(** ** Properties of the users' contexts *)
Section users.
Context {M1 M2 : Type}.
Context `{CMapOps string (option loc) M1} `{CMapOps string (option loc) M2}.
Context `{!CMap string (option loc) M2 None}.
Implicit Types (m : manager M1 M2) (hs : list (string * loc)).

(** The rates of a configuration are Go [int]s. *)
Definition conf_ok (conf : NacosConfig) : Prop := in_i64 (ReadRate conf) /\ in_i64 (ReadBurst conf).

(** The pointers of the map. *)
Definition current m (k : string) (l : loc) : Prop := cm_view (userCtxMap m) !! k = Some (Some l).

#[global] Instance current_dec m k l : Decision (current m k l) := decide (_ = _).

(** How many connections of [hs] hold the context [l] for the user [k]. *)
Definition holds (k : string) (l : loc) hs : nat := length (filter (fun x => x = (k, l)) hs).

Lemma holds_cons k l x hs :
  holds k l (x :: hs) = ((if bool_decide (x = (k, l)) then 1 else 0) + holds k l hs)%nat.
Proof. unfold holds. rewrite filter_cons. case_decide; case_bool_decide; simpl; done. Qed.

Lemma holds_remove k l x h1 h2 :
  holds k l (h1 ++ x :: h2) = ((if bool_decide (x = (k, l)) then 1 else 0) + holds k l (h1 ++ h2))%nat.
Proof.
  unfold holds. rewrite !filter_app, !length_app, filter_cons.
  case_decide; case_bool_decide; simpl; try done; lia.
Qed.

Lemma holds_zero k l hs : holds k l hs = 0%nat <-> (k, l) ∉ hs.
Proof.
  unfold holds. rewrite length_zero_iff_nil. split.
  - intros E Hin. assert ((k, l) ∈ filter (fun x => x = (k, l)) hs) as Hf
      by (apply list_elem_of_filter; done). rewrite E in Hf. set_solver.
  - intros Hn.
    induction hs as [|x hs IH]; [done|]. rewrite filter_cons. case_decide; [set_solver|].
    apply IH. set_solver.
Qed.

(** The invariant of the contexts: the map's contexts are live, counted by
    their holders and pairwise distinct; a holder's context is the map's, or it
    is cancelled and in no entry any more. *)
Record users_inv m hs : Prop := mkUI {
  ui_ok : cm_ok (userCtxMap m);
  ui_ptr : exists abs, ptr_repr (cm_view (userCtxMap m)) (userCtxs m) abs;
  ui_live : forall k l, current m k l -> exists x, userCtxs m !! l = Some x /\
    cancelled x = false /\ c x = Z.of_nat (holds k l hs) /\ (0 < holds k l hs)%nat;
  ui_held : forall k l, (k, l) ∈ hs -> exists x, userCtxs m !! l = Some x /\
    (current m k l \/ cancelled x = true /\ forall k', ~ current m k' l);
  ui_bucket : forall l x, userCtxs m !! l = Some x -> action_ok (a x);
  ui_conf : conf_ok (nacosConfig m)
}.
┄┄┄┄┄┄┄┄┄┄
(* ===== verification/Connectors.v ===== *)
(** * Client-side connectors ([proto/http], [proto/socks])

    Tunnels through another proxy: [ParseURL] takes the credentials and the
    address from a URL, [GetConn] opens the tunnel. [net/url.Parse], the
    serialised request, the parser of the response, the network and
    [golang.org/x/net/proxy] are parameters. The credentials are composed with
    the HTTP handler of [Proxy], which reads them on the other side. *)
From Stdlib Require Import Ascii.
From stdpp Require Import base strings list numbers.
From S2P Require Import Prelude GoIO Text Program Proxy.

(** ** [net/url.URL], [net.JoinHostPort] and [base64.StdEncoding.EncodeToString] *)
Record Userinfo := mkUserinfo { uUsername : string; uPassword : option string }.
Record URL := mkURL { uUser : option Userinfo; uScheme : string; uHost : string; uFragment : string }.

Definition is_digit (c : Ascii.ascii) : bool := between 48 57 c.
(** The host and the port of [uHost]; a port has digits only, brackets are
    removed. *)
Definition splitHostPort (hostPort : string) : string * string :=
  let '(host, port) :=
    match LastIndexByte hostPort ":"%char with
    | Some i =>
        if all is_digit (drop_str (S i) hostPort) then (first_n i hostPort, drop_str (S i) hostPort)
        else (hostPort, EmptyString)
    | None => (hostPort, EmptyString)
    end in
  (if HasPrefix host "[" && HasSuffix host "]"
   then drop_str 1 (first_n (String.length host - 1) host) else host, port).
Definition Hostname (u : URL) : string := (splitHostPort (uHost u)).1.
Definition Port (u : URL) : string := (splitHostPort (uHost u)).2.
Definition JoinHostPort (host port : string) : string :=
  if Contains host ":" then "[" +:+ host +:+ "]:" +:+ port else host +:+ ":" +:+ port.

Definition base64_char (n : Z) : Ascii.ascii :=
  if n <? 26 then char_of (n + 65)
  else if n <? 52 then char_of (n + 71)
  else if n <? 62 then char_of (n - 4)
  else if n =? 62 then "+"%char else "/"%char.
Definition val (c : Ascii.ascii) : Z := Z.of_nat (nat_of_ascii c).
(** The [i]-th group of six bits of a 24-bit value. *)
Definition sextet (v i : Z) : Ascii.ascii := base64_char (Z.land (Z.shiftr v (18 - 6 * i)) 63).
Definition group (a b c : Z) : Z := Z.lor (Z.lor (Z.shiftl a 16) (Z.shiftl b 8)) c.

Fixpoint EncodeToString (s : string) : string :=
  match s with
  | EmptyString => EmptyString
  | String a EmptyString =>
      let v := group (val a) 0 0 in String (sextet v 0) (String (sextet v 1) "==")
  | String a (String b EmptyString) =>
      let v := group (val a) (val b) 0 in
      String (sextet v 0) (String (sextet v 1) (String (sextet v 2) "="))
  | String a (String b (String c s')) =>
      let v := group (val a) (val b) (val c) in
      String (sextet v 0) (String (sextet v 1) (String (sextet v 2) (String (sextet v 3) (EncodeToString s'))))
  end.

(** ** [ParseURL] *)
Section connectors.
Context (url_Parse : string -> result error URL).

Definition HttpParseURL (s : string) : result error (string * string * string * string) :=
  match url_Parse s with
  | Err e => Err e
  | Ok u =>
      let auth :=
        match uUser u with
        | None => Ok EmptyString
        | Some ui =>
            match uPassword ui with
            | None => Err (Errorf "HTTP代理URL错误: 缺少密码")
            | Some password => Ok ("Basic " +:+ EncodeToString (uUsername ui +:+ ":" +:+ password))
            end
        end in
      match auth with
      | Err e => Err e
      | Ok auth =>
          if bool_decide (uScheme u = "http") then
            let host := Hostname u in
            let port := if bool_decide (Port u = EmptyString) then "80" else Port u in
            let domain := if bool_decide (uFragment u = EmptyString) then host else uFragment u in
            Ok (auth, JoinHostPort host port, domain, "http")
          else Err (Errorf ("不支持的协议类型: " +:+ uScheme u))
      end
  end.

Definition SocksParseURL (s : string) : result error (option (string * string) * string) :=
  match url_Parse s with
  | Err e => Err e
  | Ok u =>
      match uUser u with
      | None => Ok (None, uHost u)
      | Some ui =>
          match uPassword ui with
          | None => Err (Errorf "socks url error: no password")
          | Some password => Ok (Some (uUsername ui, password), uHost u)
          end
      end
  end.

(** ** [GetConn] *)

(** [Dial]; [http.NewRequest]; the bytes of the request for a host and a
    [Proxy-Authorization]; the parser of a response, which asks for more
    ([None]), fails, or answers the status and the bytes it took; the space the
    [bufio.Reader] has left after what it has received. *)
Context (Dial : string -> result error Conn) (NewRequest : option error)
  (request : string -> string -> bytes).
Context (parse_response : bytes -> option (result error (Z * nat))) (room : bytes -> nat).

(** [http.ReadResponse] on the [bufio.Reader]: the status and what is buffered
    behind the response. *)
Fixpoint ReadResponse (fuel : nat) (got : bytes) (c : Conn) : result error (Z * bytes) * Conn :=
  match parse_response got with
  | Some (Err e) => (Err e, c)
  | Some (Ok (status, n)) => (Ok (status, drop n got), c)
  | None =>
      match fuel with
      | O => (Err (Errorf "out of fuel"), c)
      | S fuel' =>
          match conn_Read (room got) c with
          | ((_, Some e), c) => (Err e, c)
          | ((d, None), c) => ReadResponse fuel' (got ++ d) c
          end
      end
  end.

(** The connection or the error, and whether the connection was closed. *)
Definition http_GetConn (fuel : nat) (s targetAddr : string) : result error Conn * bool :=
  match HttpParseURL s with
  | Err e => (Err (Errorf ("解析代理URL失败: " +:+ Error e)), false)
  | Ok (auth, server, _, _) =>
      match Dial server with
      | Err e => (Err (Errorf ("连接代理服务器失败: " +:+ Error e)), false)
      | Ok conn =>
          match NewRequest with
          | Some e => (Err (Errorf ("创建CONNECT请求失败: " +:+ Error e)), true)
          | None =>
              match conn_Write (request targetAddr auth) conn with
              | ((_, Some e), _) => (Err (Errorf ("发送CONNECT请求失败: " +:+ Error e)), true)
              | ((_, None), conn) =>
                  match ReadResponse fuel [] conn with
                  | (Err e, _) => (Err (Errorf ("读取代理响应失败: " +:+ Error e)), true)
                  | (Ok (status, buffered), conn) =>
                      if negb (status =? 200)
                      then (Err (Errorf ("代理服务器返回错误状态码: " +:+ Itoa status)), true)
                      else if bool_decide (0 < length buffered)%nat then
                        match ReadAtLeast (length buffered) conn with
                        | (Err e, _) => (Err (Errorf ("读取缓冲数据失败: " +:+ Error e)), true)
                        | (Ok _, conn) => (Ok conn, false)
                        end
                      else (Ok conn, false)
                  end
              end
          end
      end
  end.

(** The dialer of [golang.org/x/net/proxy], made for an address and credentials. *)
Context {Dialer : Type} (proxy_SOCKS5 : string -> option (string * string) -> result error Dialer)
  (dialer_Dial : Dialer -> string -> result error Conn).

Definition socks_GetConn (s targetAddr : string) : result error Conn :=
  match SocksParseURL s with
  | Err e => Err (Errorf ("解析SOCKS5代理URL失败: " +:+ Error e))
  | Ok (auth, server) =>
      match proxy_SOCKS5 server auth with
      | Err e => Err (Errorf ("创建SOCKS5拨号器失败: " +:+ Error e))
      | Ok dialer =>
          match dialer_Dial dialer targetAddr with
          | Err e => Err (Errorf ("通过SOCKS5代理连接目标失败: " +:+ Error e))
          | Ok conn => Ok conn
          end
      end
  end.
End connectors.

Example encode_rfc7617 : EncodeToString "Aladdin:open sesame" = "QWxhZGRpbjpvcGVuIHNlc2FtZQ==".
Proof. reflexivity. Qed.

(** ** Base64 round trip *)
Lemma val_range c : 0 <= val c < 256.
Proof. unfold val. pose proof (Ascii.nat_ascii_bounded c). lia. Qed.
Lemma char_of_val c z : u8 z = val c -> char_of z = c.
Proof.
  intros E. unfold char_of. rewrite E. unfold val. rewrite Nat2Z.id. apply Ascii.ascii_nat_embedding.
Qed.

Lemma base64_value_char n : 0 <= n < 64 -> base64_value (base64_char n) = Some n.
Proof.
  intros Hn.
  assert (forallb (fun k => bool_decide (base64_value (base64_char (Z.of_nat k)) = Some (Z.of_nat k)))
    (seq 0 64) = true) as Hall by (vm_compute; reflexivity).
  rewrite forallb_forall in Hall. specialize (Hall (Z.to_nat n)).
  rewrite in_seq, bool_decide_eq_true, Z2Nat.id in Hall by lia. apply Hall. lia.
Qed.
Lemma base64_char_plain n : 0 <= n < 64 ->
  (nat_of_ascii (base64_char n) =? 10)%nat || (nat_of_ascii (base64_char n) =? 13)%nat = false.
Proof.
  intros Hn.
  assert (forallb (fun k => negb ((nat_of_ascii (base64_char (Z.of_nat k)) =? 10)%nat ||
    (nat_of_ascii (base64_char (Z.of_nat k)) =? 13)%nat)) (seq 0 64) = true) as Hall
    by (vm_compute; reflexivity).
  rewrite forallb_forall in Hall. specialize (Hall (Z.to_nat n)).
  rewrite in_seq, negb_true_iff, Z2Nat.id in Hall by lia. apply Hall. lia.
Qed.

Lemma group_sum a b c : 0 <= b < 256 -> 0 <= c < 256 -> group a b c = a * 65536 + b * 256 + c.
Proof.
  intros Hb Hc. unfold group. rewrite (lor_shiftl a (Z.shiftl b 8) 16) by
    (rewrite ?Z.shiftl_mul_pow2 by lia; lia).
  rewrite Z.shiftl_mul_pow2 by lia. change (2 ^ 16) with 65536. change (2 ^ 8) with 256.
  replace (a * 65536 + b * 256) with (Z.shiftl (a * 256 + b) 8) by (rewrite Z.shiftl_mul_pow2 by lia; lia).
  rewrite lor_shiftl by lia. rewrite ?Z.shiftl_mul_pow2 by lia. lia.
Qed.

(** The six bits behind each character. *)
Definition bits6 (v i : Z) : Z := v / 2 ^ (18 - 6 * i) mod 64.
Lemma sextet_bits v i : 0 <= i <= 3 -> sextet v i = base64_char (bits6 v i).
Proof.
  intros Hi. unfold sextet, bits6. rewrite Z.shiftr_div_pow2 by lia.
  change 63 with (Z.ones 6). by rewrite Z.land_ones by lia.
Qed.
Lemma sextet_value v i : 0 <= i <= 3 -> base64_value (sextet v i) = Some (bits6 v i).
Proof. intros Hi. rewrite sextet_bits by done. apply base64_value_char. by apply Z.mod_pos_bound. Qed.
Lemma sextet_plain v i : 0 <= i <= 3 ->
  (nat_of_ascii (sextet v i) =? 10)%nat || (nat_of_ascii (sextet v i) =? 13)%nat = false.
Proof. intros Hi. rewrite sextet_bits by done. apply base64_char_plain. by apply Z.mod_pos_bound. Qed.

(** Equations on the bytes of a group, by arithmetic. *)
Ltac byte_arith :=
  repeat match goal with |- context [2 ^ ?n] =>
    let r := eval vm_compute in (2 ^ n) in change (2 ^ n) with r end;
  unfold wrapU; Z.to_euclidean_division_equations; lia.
┄┄┄┄┄┄┄┄┄┄
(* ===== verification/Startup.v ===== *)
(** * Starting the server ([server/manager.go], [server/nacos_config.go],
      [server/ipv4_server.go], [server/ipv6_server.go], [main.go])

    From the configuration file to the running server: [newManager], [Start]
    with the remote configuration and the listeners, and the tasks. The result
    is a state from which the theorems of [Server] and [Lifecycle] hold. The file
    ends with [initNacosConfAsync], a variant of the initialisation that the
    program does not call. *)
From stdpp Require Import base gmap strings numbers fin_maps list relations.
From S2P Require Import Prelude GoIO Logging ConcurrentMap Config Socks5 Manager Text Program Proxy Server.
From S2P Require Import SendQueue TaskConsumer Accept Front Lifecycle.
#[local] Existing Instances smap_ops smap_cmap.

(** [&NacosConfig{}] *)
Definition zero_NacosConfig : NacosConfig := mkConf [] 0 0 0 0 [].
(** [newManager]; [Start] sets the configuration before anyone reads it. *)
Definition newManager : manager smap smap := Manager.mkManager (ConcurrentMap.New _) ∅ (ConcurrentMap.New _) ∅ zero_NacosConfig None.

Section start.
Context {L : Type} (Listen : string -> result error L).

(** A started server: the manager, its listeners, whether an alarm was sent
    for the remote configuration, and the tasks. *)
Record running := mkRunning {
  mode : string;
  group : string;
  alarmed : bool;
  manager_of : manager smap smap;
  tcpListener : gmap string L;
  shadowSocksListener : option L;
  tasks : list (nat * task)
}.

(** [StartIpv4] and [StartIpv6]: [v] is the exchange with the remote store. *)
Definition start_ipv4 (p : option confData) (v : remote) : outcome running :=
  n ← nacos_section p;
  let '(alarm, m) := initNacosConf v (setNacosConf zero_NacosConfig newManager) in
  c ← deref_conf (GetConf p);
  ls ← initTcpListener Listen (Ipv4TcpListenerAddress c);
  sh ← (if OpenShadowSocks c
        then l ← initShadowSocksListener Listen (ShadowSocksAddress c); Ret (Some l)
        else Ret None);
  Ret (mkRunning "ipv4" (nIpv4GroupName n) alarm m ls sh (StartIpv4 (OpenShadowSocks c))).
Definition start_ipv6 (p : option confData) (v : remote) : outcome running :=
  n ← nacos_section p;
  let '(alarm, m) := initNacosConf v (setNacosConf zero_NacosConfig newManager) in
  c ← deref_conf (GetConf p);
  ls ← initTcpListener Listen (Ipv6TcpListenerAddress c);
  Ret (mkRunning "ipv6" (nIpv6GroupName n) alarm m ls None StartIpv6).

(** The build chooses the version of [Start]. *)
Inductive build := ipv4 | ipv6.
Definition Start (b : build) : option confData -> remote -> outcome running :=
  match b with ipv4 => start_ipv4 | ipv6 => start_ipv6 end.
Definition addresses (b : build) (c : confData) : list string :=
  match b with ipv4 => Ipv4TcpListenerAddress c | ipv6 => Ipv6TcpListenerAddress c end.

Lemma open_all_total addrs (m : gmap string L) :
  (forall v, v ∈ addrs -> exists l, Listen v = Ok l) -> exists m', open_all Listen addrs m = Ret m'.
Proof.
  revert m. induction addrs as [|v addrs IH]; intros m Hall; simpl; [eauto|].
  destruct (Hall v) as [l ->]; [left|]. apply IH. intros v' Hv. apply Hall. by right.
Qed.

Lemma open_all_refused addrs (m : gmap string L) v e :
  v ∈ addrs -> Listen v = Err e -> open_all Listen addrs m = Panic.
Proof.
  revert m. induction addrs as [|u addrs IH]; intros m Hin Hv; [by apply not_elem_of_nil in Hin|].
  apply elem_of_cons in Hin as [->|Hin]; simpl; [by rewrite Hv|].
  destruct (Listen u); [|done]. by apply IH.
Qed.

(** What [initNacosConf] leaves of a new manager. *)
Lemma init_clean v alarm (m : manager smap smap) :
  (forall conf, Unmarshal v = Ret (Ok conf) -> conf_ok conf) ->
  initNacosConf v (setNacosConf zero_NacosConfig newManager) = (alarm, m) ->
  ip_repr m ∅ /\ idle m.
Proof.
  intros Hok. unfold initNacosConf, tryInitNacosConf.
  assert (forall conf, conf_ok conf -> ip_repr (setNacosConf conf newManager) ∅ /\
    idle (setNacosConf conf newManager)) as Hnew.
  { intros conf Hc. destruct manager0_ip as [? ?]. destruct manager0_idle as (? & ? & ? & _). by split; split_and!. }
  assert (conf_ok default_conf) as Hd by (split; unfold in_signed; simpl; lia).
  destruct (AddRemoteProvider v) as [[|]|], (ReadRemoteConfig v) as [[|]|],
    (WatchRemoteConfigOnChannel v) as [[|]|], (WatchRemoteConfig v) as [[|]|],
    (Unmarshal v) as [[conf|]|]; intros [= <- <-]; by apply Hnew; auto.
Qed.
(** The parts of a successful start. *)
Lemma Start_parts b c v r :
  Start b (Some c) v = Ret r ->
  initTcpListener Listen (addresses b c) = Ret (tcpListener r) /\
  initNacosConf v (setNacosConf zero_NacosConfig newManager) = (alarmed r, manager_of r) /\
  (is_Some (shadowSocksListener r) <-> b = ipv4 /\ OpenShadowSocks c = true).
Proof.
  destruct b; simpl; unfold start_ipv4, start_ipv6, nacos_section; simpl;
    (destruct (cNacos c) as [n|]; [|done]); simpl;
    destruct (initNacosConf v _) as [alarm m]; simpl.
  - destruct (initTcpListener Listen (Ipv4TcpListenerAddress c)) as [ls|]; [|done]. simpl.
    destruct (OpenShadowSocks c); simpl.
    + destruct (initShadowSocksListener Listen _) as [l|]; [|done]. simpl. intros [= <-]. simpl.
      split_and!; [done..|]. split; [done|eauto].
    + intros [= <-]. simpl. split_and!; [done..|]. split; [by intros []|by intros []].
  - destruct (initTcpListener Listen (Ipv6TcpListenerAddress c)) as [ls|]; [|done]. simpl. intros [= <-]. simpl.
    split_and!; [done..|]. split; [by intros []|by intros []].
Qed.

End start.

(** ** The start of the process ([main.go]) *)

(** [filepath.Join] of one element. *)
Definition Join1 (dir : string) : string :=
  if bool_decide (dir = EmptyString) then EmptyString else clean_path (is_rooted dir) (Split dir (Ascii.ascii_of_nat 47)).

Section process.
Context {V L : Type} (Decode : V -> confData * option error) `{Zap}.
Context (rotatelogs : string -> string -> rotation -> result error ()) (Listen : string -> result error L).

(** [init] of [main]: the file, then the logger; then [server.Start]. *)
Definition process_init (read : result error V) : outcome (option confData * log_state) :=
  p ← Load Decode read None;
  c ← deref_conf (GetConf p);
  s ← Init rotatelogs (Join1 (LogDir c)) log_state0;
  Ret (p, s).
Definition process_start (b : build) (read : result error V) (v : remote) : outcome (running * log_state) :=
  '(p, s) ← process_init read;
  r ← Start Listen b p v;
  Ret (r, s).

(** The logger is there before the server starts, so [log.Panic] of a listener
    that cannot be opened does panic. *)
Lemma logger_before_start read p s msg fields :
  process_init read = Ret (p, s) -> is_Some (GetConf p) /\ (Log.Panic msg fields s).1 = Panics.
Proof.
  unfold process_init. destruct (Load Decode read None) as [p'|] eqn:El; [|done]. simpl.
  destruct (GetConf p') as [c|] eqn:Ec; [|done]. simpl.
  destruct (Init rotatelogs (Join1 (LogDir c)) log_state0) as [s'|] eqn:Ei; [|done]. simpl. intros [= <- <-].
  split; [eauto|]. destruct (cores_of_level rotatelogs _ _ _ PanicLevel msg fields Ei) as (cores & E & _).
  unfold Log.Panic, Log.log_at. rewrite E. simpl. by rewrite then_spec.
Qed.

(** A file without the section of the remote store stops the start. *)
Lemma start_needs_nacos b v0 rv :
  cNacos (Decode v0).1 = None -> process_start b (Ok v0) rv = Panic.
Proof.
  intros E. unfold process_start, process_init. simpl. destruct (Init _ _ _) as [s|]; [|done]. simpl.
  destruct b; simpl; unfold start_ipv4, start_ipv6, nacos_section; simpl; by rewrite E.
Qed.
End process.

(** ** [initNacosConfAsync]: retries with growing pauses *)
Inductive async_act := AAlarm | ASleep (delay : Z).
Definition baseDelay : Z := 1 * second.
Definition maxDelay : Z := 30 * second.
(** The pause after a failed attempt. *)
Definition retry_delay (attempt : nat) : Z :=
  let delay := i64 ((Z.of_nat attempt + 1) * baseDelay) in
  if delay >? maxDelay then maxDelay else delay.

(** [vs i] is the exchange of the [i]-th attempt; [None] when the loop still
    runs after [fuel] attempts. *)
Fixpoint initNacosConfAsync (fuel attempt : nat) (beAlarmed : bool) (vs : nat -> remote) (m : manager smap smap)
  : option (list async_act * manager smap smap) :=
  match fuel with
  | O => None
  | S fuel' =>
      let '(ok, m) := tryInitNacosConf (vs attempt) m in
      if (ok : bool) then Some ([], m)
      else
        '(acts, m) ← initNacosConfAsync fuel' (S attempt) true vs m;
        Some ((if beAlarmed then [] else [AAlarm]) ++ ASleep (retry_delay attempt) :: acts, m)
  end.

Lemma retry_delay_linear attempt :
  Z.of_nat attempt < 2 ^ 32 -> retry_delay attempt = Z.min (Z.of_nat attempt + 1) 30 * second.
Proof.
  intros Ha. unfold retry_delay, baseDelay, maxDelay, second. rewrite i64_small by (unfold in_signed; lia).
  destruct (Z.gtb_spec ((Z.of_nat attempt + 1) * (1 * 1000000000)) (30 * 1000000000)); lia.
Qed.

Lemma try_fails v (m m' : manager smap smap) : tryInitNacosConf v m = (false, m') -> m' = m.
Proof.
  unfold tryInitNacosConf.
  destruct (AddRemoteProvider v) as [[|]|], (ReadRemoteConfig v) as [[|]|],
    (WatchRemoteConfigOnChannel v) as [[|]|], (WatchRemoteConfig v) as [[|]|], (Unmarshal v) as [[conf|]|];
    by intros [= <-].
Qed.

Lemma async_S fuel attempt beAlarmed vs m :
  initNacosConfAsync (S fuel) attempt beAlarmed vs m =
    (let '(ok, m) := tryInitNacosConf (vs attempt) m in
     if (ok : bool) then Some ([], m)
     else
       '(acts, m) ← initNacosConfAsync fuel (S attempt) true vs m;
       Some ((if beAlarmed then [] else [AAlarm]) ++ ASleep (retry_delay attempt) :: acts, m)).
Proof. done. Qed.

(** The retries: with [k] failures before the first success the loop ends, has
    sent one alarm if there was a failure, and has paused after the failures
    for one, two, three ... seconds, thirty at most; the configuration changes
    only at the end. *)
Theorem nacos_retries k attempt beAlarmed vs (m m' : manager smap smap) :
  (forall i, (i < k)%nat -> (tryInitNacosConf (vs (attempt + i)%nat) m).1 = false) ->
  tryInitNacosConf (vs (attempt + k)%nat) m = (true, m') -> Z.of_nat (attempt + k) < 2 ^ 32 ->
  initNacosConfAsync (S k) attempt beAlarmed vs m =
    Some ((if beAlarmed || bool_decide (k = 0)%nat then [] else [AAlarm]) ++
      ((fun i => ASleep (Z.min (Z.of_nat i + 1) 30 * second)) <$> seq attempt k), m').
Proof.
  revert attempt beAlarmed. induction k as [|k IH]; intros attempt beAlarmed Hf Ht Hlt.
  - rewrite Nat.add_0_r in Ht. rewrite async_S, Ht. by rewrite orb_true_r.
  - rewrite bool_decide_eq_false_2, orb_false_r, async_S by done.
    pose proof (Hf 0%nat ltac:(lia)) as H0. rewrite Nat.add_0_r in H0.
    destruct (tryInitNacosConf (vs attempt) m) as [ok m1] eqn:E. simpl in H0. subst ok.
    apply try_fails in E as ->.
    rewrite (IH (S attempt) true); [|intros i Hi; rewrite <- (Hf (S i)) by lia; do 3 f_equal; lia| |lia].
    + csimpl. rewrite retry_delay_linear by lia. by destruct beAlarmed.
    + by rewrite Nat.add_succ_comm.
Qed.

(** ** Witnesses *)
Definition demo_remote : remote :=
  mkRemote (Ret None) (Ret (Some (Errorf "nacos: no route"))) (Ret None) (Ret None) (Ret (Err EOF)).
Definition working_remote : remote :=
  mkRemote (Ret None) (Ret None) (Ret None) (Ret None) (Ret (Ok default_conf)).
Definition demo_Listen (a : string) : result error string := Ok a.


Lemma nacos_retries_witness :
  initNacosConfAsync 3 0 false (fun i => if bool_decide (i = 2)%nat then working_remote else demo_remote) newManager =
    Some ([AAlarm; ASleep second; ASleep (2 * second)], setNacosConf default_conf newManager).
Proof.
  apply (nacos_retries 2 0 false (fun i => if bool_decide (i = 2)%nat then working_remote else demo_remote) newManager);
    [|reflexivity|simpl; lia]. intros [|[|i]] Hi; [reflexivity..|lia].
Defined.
┄┄┄┄┄┄┄┄┄┄
**Task goal:**
Reproduce exactly the section above that begins at the line containing "(** ** Properties of the users' contexts *)" and ends at the line containing "Definition current m", leaving out all other lines.

**Exercise answer:**
(** ** Properties of the users' contexts *)
Section users.
Context {M1 M2 : Type}.
Context `{CMapOps string (option loc) M1} `{CMapOps string (option loc) M2}.
Context `{!CMap string (option loc) M2 None}.
Implicit Types (m : manager M1 M2) (hs : list (string * loc)).

(** The rates of a configuration are Go [int]s. *)
Definition conf_ok (conf : NacosConfig) : Prop := in_i64 (ReadRate conf) /\ in_i64 (ReadBurst conf).

(** The pointers of the map. *)
Definition current m (k : string) (l : loc) : Prop := cm_view (userCtxMap m) !! k = Some (Some l).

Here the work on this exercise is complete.